Thank you for the great post! 🙂
Thanks for putting this so clearly and concisely! And, I love that last example – I can just picture flyers for a book signing at my local pet store, carefully chasing those Rover loving romance readers. 🙂
Ha! I love it. 🙂 Thanks for stopping by!
LOL! I was really struggling for a good example. 🙂
I remember learning a lot of this when I was getting my business degree and it’s fantastic to see it put so clearly and geared toward writers. This is something I’ve been struggling with personally. I’m not pleased that my science fiction series has been labeled YA and feel it’s not appropriate to market it to teens given the content. On the other hand my current WIP is defying being labeled at all. It’s ‘soft’ steampunk with a focus on character relationships and development instead of on the technology. It also happens to be a non-traditional romance. I’ve been pondering which audience would be better to market it too.
What are your thoughts on using genres and categories to help find markets?

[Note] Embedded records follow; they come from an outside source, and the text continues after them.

(** * serve-local.py: a static file server with cross-origin isolation headers

    The script subclasses [http.server.SimpleHTTPRequestHandler], overrides
    [end_headers] so that two headers are sent before the header block is
    closed, changes into a fixed directory, binds a [socketserver.TCPServer]
    on port 8000, prints two lines and serves forever.

    The development embeds the script together with the methods of the
    CPython 3.11 standard library it inherits and calls
    ([http/server.py], [socketserver.py], [posixpath.py]).  Python [str]
    and [bytes] values are byte strings ([string]); the library functions
    whose text is not reproduced (URL quoting, MIME types, dates, [int],
    [repr]) are fields of a [runtime] record, and the operating system is a
    record of oracles indexed by path. *)

From Stdlib Require Import String Ascii List ZArith Lia Bool DecimalString.
From Stdlib Require Import Permutation Sorted.
Import ListNotations.

Local Open Scope string_scope.
Local Open Scope nat_scope.
Local Open Scope list_scope.

Infix "+++" := String.append (right associativity, at level 60).

(** ** Python string operations *)

Module Py.

Definition CR : ascii := ascii_of_nat 13.
Definition LF : ascii := ascii_of_nat 10.
Definition CRLF : string := String CR (String LF EmptyString).
Definition NL : string := String LF EmptyString.
Definition DQ : string := String (ascii_of_nat 34) EmptyString.

(** [str.isspace] on the code points below 256. *)
Definition isspace (c : ascii) : bool :=
  let n := nat_of_ascii c in
  ((9 <=? n) && (n <=? 13)) || ((28 <=? n) && (n <=? 32))
  || (n =? 133) || (n =? 160).

(** [s.split(sep)] for a one-character separator. *)
Fixpoint split (sep : ascii) (s : string) : list string :=
  match s with
  | EmptyString => [EmptyString]
  | String c s' =>
      if Ascii.eqb c sep then EmptyString :: split sep s'
      else match split sep s' with
           | w :: ws => String c w :: ws
           | [] => [String c EmptyString]
           end
  end.

(** [s.split(sep, 1)[0]]. *)
Fixpoint split1_head (sep : ascii) (s : string) : string :=
  match s with
  | EmptyString => EmptyString
  | String c s' =>
      if Ascii.eqb c sep then EmptyString else String c (split1_head sep s')
  end.

(** [s.split(sep, 1)[1]]; [None] is the [IndexError]. *)
Fixpoint split1_tail (sep : ascii) (s : string) : option string :=
  match s with
  | EmptyString => None
  | String c s' => if Ascii.eqb c sep then Some s' else split1_tail sep s'
  end.

(** [s.split()]: the words between runs of white space. *)
Fixpoint split_ws (s : string) : list string :=
  match s with
  | EmptyString => []
  | String c s' =>
      if isspace c then split_ws s'
      else match s' with
           | EmptyString => [String c EmptyString]
           | String c' _ =>
               if isspace c' then String c EmptyString :: split_ws s'
               else match split_ws s' with
                    | w :: ws => String c w :: ws
                    | [] => [String c EmptyString]
                    end
           end
  end.

(** [s.rstrip(chars)], the characters given by a predicate. *)
Fixpoint rstrip_by (p : ascii -> bool) (s : string) : string :=
  match s with
  | EmptyString => EmptyString
  | String c s' =>
      match rstrip_by p s' with
      | EmptyString => if p c then EmptyString else String c EmptyString
      | r => String c r
      end
  end.

Fixpoint lstrip_by (p : ascii -> bool) (s : string) : string :=
  match s with
  | EmptyString => EmptyString
  | String c s' => if p c then lstrip_by p s' else s
  end.

Definition rstrip (s : string) : string := rstrip_by isspace s.

Definition startswith (s pre : string) : bool := String.prefix pre s.

Definition endswith (s suf : string) : bool :=
  let n := String.length s in
  let m := String.length suf in
  (m <=? n) && String.eqb (String.substring (n - m) m s) suf.

(** [sep.join(l)]. *)
Definition join (sep : string) (l : list string) : string :=
  String.concat sep l.

(** [sep.join(l)] with the empty separator. *)
Definition join0 (l : list string) : string := String.concat EmptyString l.

(** [s.lower()] on the code points below 256. *)
Definition lower_char (c : ascii) : ascii :=
  let n := nat_of_ascii c in
  if ((65 <=? n) && (n <=? 90))
     || ((192 <=? n) && (n <=? 222) && negb (n =? 215))
  then ascii_of_nat (n + 32) else c.

Fixpoint lower (s : string) : string :=
  match s with
  | EmptyString => EmptyString
  | String c s' => String (lower_char c) (lower s')
  end.

(** [str(n)] and [%d] for a natural number. *)
Definition str_of_nat (n : nat) : string :=
  NilZero.string_of_uint (Nat.to_uint n).

(** [str(n)] for an integer. *)
Definition str_of_Z (z : Z) : string :=
  NilZero.string_of_int (Z.to_int z).

(** [a >= b] on strings (code point order). *)
Definition str_ge (a b : string) : bool := String.leb b a.

(** [needle in s]. *)
Fixpoint contains (s needle : string) : bool :=
  String.prefix needle s
  || match s with
     | EmptyString => false
     | String _ s' => contains s' needle
     end.

(** [len(s) > n] with [n] a machine-sized bound. *)
Definition len_gt (s : string) (n : Z) : bool :=
  (n <? Z.of_nat (String.length s))%Z.

End Py.

(** ** [html.escape(s, quote=False)] *)

Module Html.

Definition escape_char (c : ascii) : string :=
  if Ascii.eqb c "&" then "&amp;"
  else if Ascii.eqb c "<" then "&lt;"
  else if Ascii.eqb c ">" then "&gt;"
  else String c EmptyString.

Fixpoint escape (s : string) : string :=
  match s with
  | EmptyString => EmptyString
  | String c s' => escape_char c +++ escape s'
  end.

End Html.

(** ** [posixpath] *)

Module Posixpath.

Definition sep : ascii := "/".
Definition curdir : string := ".".
Definition pardir : string := "..".

(** [posixpath.join(a, b)]. *)
Definition join (a b : string) : string :=
  if Py.startswith b "/" then b
  else if String.eqb a EmptyString || Py.endswith a "/" then a +++ b
  else a +++ "/" +++ b.

(** [p[:p.rfind('/') + 1]]. *)
Fixpoint head_upto_last_sep (p : string) : string :=
  match p with
  | EmptyString => EmptyString
  | String c p' =>
      match head_upto_last_sep p' with
      | EmptyString => if Ascii.eqb c sep then String c EmptyString
                       else EmptyString
      | h => String c h
      end
  end.

Definition is_sep (c : ascii) : bool := Ascii.eqb c sep.

(** [posixpath.dirname(p)]. *)
Definition dirname (p : string) : string :=
  let head := head_upto_last_sep p in
  if negb (String.eqb head EmptyString)
     && negb (String.eqb (Py.lstrip_by is_sep head) EmptyString)
  then Py.rstrip_by is_sep head
  else head.

(** The loop of [normpath] over the components; [new_comps] is kept in
    reverse, its head is [new_comps[-1]]. *)
Fixpoint normpath_loop (initial_slashes : nat) (comps : list string)
         (new_comps : list string) : list string :=
  match comps with
  | [] => rev new_comps
  | comp :: rest =>
      if String.eqb comp EmptyString || String.eqb comp curdir
      then normpath_loop initial_slashes rest new_comps
      else if negb (String.eqb comp pardir)
              || ((initial_slashes =? 0) && match new_comps with
                                             | [] => true
                                             | _ => false
                                             end)
              || match new_comps with
                 | last :: _ => String.eqb last pardir
                 | [] => false
                 end
      then normpath_loop initial_slashes rest (comp :: new_comps)
      else match new_comps with
           | _ :: popped => normpath_loop initial_slashes rest popped
           | [] => normpath_loop initial_slashes rest new_comps
           end
  end.

(** [posixpath.normpath(path)], the Python definition, which the C
    accelerator of the module follows. *)
Definition normpath (path : string) : string :=
  if String.eqb path EmptyString then curdir
  else
    let initial_slashes :=
      if Py.startswith path "/" then
        if Py.startswith path "//" && negb (Py.startswith path "///")
        then 2 else 1
      else 0 in
    let comps := normpath_loop initial_slashes (Py.split sep path) [] in
    let path := Py.join "/" comps in
    let path :=
      match initial_slashes with
      | 0 => path
      | 1 => "/" +++ path
      | _ => "//" +++ path
      end in
    if String.eqb path EmptyString then curdir else path.

End Posixpath.

(** ** Library functions taken as given

    Functions of the Python runtime whose text is not reproduced here.  A
    [str] is a string of code points below 256, so that decoding the request
    line from ISO-8859-1 and encoding a header line to Latin-1 are the
    identity; the other codecs are fields. *)

Inductive tzinfo := TzNaive | TzUtc | TzOther.

Record url_parts := mkUrl {
  url_scheme : string;
  url_netloc : string;
  url_path : string;
  url_query : string;
  url_fragment : string
}.

Record runtime := mkRuntime {
  (** ["Python/" + sys.version.split()[0]] *)
  sys_version : string;
  (** [BaseHTTPRequestHandler.date_time_string(timestamp)]; [None] is the
      current time. *)
  date_time_string : option Z -> string;
  (** [int(s)]; [None] is the [ValueError]. *)
  py_int : string -> option Z;
  (** [repr(s)], the [%r] conversion. *)
  py_repr : string -> string;
  (** [s.encode('UTF-8', 'replace')] *)
  encode_utf8 : string -> string;
  (** [s.encode(sys.getfilesystemencoding(), 'surrogateescape')] *)
  encode_fs : string -> string;
  getfilesystemencoding : string;
  (** [urllib.parse.unquote(s, errors='surrogatepass')] for [s] with a
      [%]: the escapes decoded; [None] is the [UnicodeDecodeError]. *)
  unquote_escapes_surrogatepass : string -> option string;
  (** [urllib.parse.unquote(s)] for [s] with a [%] *)
  unquote_escapes : string -> string;
  (** [urllib.parse.quote(s, errors='surrogatepass')] *)
  quote : string -> string;
  (** [urllib.parse.urlsplit(s)] and [urllib.parse.urlunsplit(parts)];
      the [ValueError] of [urlsplit] on a malformed bracketed host is not
      represented. *)
  urlsplit : string -> url_parts;
  urlunsplit : url_parts -> string;
  (** [SimpleHTTPRequestHandler.guess_type(path)] *)
  guess_type : string -> string;
  (** [email.utils.parsedate_to_datetime(s)]: the time zone of the result
      and its seconds since the epoch read in that zone; [None] when it
      raises [TypeError], [IndexError], [OverflowError] or [ValueError]. *)
  parsedate_to_datetime : string -> option (tzinfo * Z)
}.

(** ** [urllib.parse.unquote]: a string without [%] is returned as it is *)

Module Urllib.

Definition unquote_surrogatepass (rt : runtime) (s : string)
  : option string :=
  if negb (Py.contains s "%") then Some s
  else unquote_escapes_surrogatepass rt s.

Definition unquote (rt : runtime) (s : string) : string :=
  if negb (Py.contains s "%") then s else unquote_escapes rt s.

End Urllib.

(** ** The file system, as the handler observes it

    One oracle per call the handler makes.  [open_rb] gives the contents of
    the file and its modification time in whole seconds; the size reported
    by [os.fstat] is the length of the contents. *)

Record file_object := mkFile {
  f_data : string;
  f_mtime : Z
}.

Record filesystem := mkFs {
  (** [os.path.exists] *)
  fs_exists : string -> bool;
  (** [os.path.isdir] *)
  fs_isdir : string -> bool;
  (** [os.path.isfile] *)
  fs_isfile : string -> bool;
  (** [os.path.islink] *)
  fs_islink : string -> bool;
  (** [os.access(path, os.X_OK)] of a directory *)
  fs_searchable : string -> bool;
  (** [open(path, 'rb')]; [None] is the [OSError]. *)
  fs_open_rb : string -> option file_object;
  (** [os.listdir(path)]; [None] is the [OSError]. *)
  fs_listdir : string -> option (list string);
  (** the value of [os.getcwd()] after [os.chdir(path)] *)
  fs_realpath : string -> string
}.

(** ** The state of a request handler *)

(** What [wfile] received, one entry per [write]: a header block is kept as
    the list of lines that [flush_headers] joins. *)
Inductive write :=
| WHeaders (lines : list string)
| WBody (data : string).

Definition bytes_of_write (w : write) : string :=
  match w with
  | WHeaders lines => Py.join0 lines
  | WBody data => data
  end.

(** The bytes on the wire. *)
Definition wire (ws : list write) : string :=
  Py.join0 (map bytes_of_write ws).

(** A call of the handler into the file system. *)
Inductive fs_call :=
| CallIsdir (path : string)
| CallIsfile (path : string)
| CallIslink (path : string)
| CallOpen (path : string) (mode : string)
| CallFstat (path : string)
| CallListdir (path : string).

Inductive log_entry :=
| LogRequest (code : Z)
| LogError (code : Z) (message : string).

Record handler := mkHandler {
  directory : string;
  command : option string;
  path : string;
  request_version : string;
  requestline : string;
  headers : list (string * string);
  close_connection : bool;
  headers_buffer : list string;
  wfile : list write;
  stderr_log : list log_entry;
  fs_calls : list fs_call
}.

(** [self.path], for the methods that have a local variable [path]. *)
Definition self_path (h : handler) : string := path h.

Definition set_command (v : option string) (h : handler) : handler :=
  mkHandler (directory h) v (path h) (request_version h) (requestline h)
            (headers h) (close_connection h) (headers_buffer h) (wfile h)
            (stderr_log h) (fs_calls h).

Definition set_path (v : string) (h : handler) : handler :=
  mkHandler (directory h) (command h) v (request_version h) (requestline h)
            (headers h) (close_connection h) (headers_buffer h) (wfile h)
            (stderr_log h) (fs_calls h).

Good question! Jennifer will be stopping by later to answer comments, so I look forward to seeing what she has to say.
As a side note, I love the “soft” steampunk description you gave. I haven’t heard of that before, but I love to see genres grow and not stick just to one “tone.” 🙂 Good luck with it and thanks for the comment!
You could use a differentiate plan for a book like this. Should the piece have steampunk appeal, you can market it to those readers. Then, build a case as to why it also may fit the general fiction (maybe spec fic) market as well. Since I haven’t read the book, its hard for me to say exactly. But, of the description you’ve given me I’d use a Differentiated Strategy for general fiction, speculative fiction, and steampunk readers.
Thank you Jami and Jennifer!
Jennifer I was definitely leaning toward a differentiate plan but wasn’t entirely certain so thank you. I’m hoping to write up a marketing strategy in the next week or so and this will be very helpful.
Thanks so much for clarifying on each of the types and when to use them. I think I’m similar to a previous commenter, as my books are new adult mysteries. Not a well know or popular genre combined, but seperately, I can market to NA readers based on the characters age group, and mystery readers based on the plot. So differentiated, if I’m understanding, would be best for me?
You got it!!
That’s a great point. If our stories straddle genres, differentiated might work best. Thanks for stopping by!